ABN Columns & Viewpoints

Editor's Note: This section includes current and past ABN columns - published in the print edition and online exclusives - as well as viewpoints from a variety of Arkansas Baptist and Southern Baptist authors. Opinions expressed are that of the author and are not necessarily an endorsement.


It’s easy to criticize, harder to praise

Tim Yarbrough
Arkansas Baptist News 

We live in a complicated time. What is good is bad, and what is bad is good. Things our parents and grandparents would have never tolerated we now regularly allow into our living rooms via TV every evening. In my mind, there is little doubt human history is coming to some sort of climax, but how soon only God knows.

In our present age, it is so easy to be critical of so many things, while actually turning a blind eye to things – and sin – that we enjoy.

YarbroughAs followers of Jesus Christ, there are things that should be off-limits, or at least handled in private among believers.

This includes criticism of one’s church. 

I have often said, “If I ever get to the point that I can’t be positive and support the ministries of the church where I attend, rather than sow discord among the brethren, I will just leave.”

While our criticism may be voiced to a small group of friends and others we trust in our church, the fact is our negativity can have an adverse impact on the church’s staff and ministry.

We all are – to some degree – guilty of this type of talk. Rather than criticize, perhaps it would be better to pause and have a little talk with Jesus, who sees the ministry of His Church very differently than human eyes and ears ever will.

Arkansas Baptists enjoy churches of every size, style and location. The fact is, no matter how successful the ministry of a church is, no church is perfect.

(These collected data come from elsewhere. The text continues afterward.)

Section budget.
Context {S Raw : Type} `{StoreLaws S Raw}.
Context (encode : AttemptRecord -> option Raw) (decode : Raw -> option AttemptRecord).
Context (codec : forall r, exists raw, encode r = Some raw /\ decode raw = Some r).
Context (reads : forall s k, exists v, get_kv s k = inl v).
Context (writes : forall s k v, exists s', set_kv s k v = inl s').
Context (cfg : AutoFixSettings).
Context (max_u32 : 0 <= max_attempts cfg <= u32_max) (window_nonneg : 0 <= window cfg).

Notation load := (load decode).
Notation dispatch := (dispatch_auto_fix encode decode cfg).

Lemma load_spec s k : load s k = match rows_of s !! k with
  | Some raw => default default_record (decode raw) | None => default_record end.
Proof.
  unfold AutoFix.load. destruct (reads s k) as [v Hv]. rewrite Hv. apply get_kv_ok in Hv as ->.
  by destruct (rows_of s !! k).
Qed.

Lemma load_persist s k r k' :
  load (persist encode s k r) k' = if String.eqb k k' then r else load s k'.
Proof.
  unfold persist. destruct (codec r) as (raw & -> & Hd). destruct (writes s k raw) as [s' Hs'].
  rewrite Hs'. apply set_kv_ok in Hs'. rewrite !load_spec, Hs'.
  destruct (String.eqb_spec k k') as [<-|Hne]; [by rewrite lookup_insert_eq, Hd|by rewrite lookup_insert_ne].
Qed.

Definition logged (l : Log) (session : string) (k : AutoFixKind) : list Z :=
  default [] (l !! (session, store_key k)).

Definition delivers (es : list FixEffect) : bool :=
  existsb (fun e => match e with FDeliver => true | _ => false end) es.

Definition sweep_step (x : S * Log) (w : Sweep) : S * Log :=
  match dispatch x.1 w with
  | (s, es) =>
      (s, if delivers es
          then <[(sw_session w, store_key (sw_kind w)) := sw_now w :: logged x.2 (sw_session w) (sw_kind w)]> x.2
          else x.2)
  end.

(** What the row of a key is, given its log. *)
Definition tracks (s : S) (session : string) (k : AutoFixKind) (ds : list Z) : Prop :=
  exists notified, load s (record_key session k) = record_of (window cfg) ds notified.

Notation pace := (paced (max_attempts cfg) (to_chrono (cooldown cfg)) (to_chrono (window cfg))).
Notation rec_of := (record_of (to_chrono (window cfg))).

Lemma expired_of ds n now :
  window_expired (rec_of ds n) (window cfg) now
  = match start_of (to_chrono (window cfg)) ds with None => true | Some st => to_chrono (window cfg) <=? now - st end.
Proof. done. Qed.

Lemma counted_of ds n now :
  (forall d, start_of (to_chrono (window cfg)) ds = Some d -> now - d < to_chrono (window cfg) ->
     count_of (to_chrono (window cfg)) ds < u32_max) ->
  0 <= count_of (to_chrono (window cfg)) ds ->
  exists n', counted (refreshed (rec_of ds n) (window cfg) now) now = rec_of (now :: ds) n'.
Proof.
  intros Hc Hnn. unfold refreshed. rewrite expired_of. unfold counted, record_of. cbn [start_of count_of head].
  destruct (start_of (to_chrono (window cfg)) ds) as [st|] eqn:Hs; [|by exists false].
  destruct (to_chrono (window cfg) <=? now - st) eqn:E; [by exists false|].
  exists n. simpl. bool_norm. f_equal. unfold wrap_add. apply Z.mod_small.
  specialize (Hc st eq_refl E). unfold u32_max in *. lia.
Qed.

Your pastor, ministerial staff and key leaders need your support, not your criticism. 

Remember what your mother said, “If you can’t say something positive, don’t say anything at all.”

And many a parent has told a child, “Don’t you worry about (insert name), you just worry about (your name)!”

Remember what Scripture says in Luke 6:42 (NIV): “How can you say to your brother, ‘Brother, let me take the speck out of your eye,’ when you yourself fail to see the plank in your own eye? You hypocrite, first take the plank out of your eye, and then you will see clearly to remove the speck from your brother’s eye.”

Tim Yarbrough is editor of the Arkansas Baptist News.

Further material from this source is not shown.